- DESCRIPTION OF THE TASK
Reproduce precisely the lines of the listing below, starting with the line that contains "destruct (step_deletion kind" and stopping after the line that contains "Definition wname (we"; include nothing else.

- INPUT DATA
(** ** Deletions *)
Definition pending_deletion (kind : rpc_kind) (name : string) (wf : workloadInfoWatcher) : Prop :=
  exists e, wf_workloadEvents wf !! name = Some e /\ ev_Type e = DELETED /\ wi_Kind (ev_Workload e) = kind.
Lemma compute_deletion kind name n f wf : respects f -> pending_deletion kind name wf -> pending_deletion kind name (compute n f wf).
Proof.
  intros Hf (e & He & Ht & Hk). unfold compute. destruct (f _) as [e'|] eqn:E; [|by exists e]. exists e. split; [|done]. cbn [set_events wf_workloadEvents].
  rewrite lookup_insert_ne; [done|]. intros ->. rewrite He in E. by rewrite (Hf e Ht) in E.
Qed.
Lemma computes_deletion kind name wf wf' : computes good wf wf' -> pending_deletion kind name wf -> pending_deletion kind name wf'.
Proof. intros Hc Hd. induction Hc as [|wf wf' n f _ IH Hf]; [done|]. apply compute_deletion; [apply Hf|by apply IH]. Qed.
Definition no_timer (a : action) : Prop := match a with OnTimer => False | _ => True end.
Lemma step_deletion kind name range now x a : act_ok a -> no_timer a -> wt_initial x = false -> pending_deletion kind name (wt_wf x) ->
  pending_deletion kind name (wt_wf (Watch_step range now x a)) /\ wt_initial (Watch_step range now x a) = false.
Proof.
  intros Hok Hnt Hi Hd. destruct a as [w [|we wes]|w removals upserts|w removals upserts|]; cbn [Watch_step handleWorkloadEvents].
  - by rewrite Hi.
  - split; [|done]. apply (computes_deletion _ _ _ _ (events_compute w (we :: wes) (stopSendTimer (wt_wf x)))). done.
  - split; [|done]. apply (computes_deletion _ _ _ _ (agents_compute w removals upserts (stopSendTimer (wt_wf x)) Hok)). done.
  - split; [|done]. apply (computes_deletion _ _ _ _ (intercepts_compute w removals upserts (stopSendTimer (wt_wf x)) Hok)). done.
  - done.
Qed.
Lemma run_deletion kind name range x acts : Forall (fun a => act_ok a.2 /\ no_timer a.2) acts -> wt_initial x = false -> pending_deletion kind name (wt_wf x) ->
  pending_deletion kind name (wt_wf (Watch_run range x acts)).
Proof.
  revert x. induction acts as [|[t a] acts IH]; intros x Hok Hi Hd; [done|]. apply Forall_cons in Hok as [[Ha Hnt] Hok]. cbn [Watch_run foldl fst snd].
  destruct (step_deletion kind name range t x a) as [Hd' Hi']; [done..|]. by apply IH.
Qed.
(** The events of a batch, for one name. *)
Definition wname (we : Event) : string := m_Name (wl_Meta (we_Workload we)).
Definition of_kind (kind : rpc_kind) (name : string) (wf : workloadInfoWatcher) : Prop := forall e, wf_workloadEvents wf !! name = Some e -> wi_Kind (ev_Workload e) = kind.
Lemma one_event_kind kind name w wf we : of_kind kind name wf -> (wname we = name -> RpcKind (wl_Kind (we_Workload we)) = kind) -> of_kind kind name (one_event w wf we).
Proof.
  intros Hk Hw. unfold one_event. destruct (in_namespace _ _); [|done]. unfold compute. destruct (workload_event w we _) as [e|] eqn:E; [|done].
  intros e0. cbn [set_events wf_workloadEvents]. fold (wname we) in *. destruct (decide (wname we = name)) as [He|Hne].
  - rewrite He, lookup_insert_eq. intros [= <-]. rewrite He in E. destruct (wf_workloadEvents wf !! name) as [e1|] eqn:Ec; cbn [workload_event] in E.
    + destruct (_ && _); [|done]. injection E as <-. cbn. by apply Hk.
    + injection E as <-. cbn. by apply Hw.
  - rewrite lookup_insert_ne by done. apply Hk.
Qed.
Lemma events_kind kind name w wes wf : of_kind kind name wf -> (forall we, we ∈ wes -> wname we = name -> RpcKind (wl_Kind (we_Workload we)) = kind) ->
  of_kind kind name (foldl (one_event w) wf wes).
Proof.
  revert wf. induction wes as [|we wes IH]; intros wf Hk Hw; [done|]. cbn [foldl]. apply IH; [|intros; apply Hw; [by apply list_elem_of_further|done]].
  apply one_event_kind; [done|]. apply Hw, list_elem_of_here.
Qed.
Lemma one_event_deletes kind w wf we : we_Type we = EventTypeDelete -> in_namespace wf (we_Workload we) = true -> of_kind kind (wname we) wf -> RpcKind (wl_Kind (we_Workload we)) = kind ->
  pending_deletion kind (wname we) (one_event w wf we).
Proof.
  intros Ht Hin Hk Hw. unfold one_event. rewrite Hin. fold (wname we). unfold compute. destruct (wf_workloadEvents wf !! wname we) as [e|] eqn:Ec.
  - cbn [workload_event]. rewrite (bool_decide_eq_true_2 (we_Type we = EventTypeDelete)) by done. cbn [andb]. case_bool_decide as Hd; cbn [negb].
    + exists e. split; [done|]. split; [done|]. by apply Hk.
    + eexists. cbn [set_events wf_workloadEvents]. rewrite lookup_insert_eq. split; [done|]. split; [done|]. cbn. by apply Hk.
  - eexists. cbn [workload_event set_events wf_workloadEvents]. rewrite lookup_insert_eq. split; [done|]. cbn. by rewrite Ht.
Qed.
Lemma events_namespace w wes wf : wf_namespace (foldl (one_event w) wf wes) = wf_namespace wf.
Proof.
  revert wf. induction wes as [|we wes IH]; intros wf; [done|]. cbn [foldl]. rewrite IH. unfold one_event. destruct (in_namespace _ _); [|done].
  unfold compute. by destruct (workload_event _ _ _).
Qed.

- THE ANSWER
  destruct (step_deletion kind name range t x a) as [Hd' Hi']; [done..|]. by apply IH.
Qed.
(** The events of a batch, for one name. *)
Definition wname (we : Event) : string := m_Name (wl_Meta (we_Workload we)).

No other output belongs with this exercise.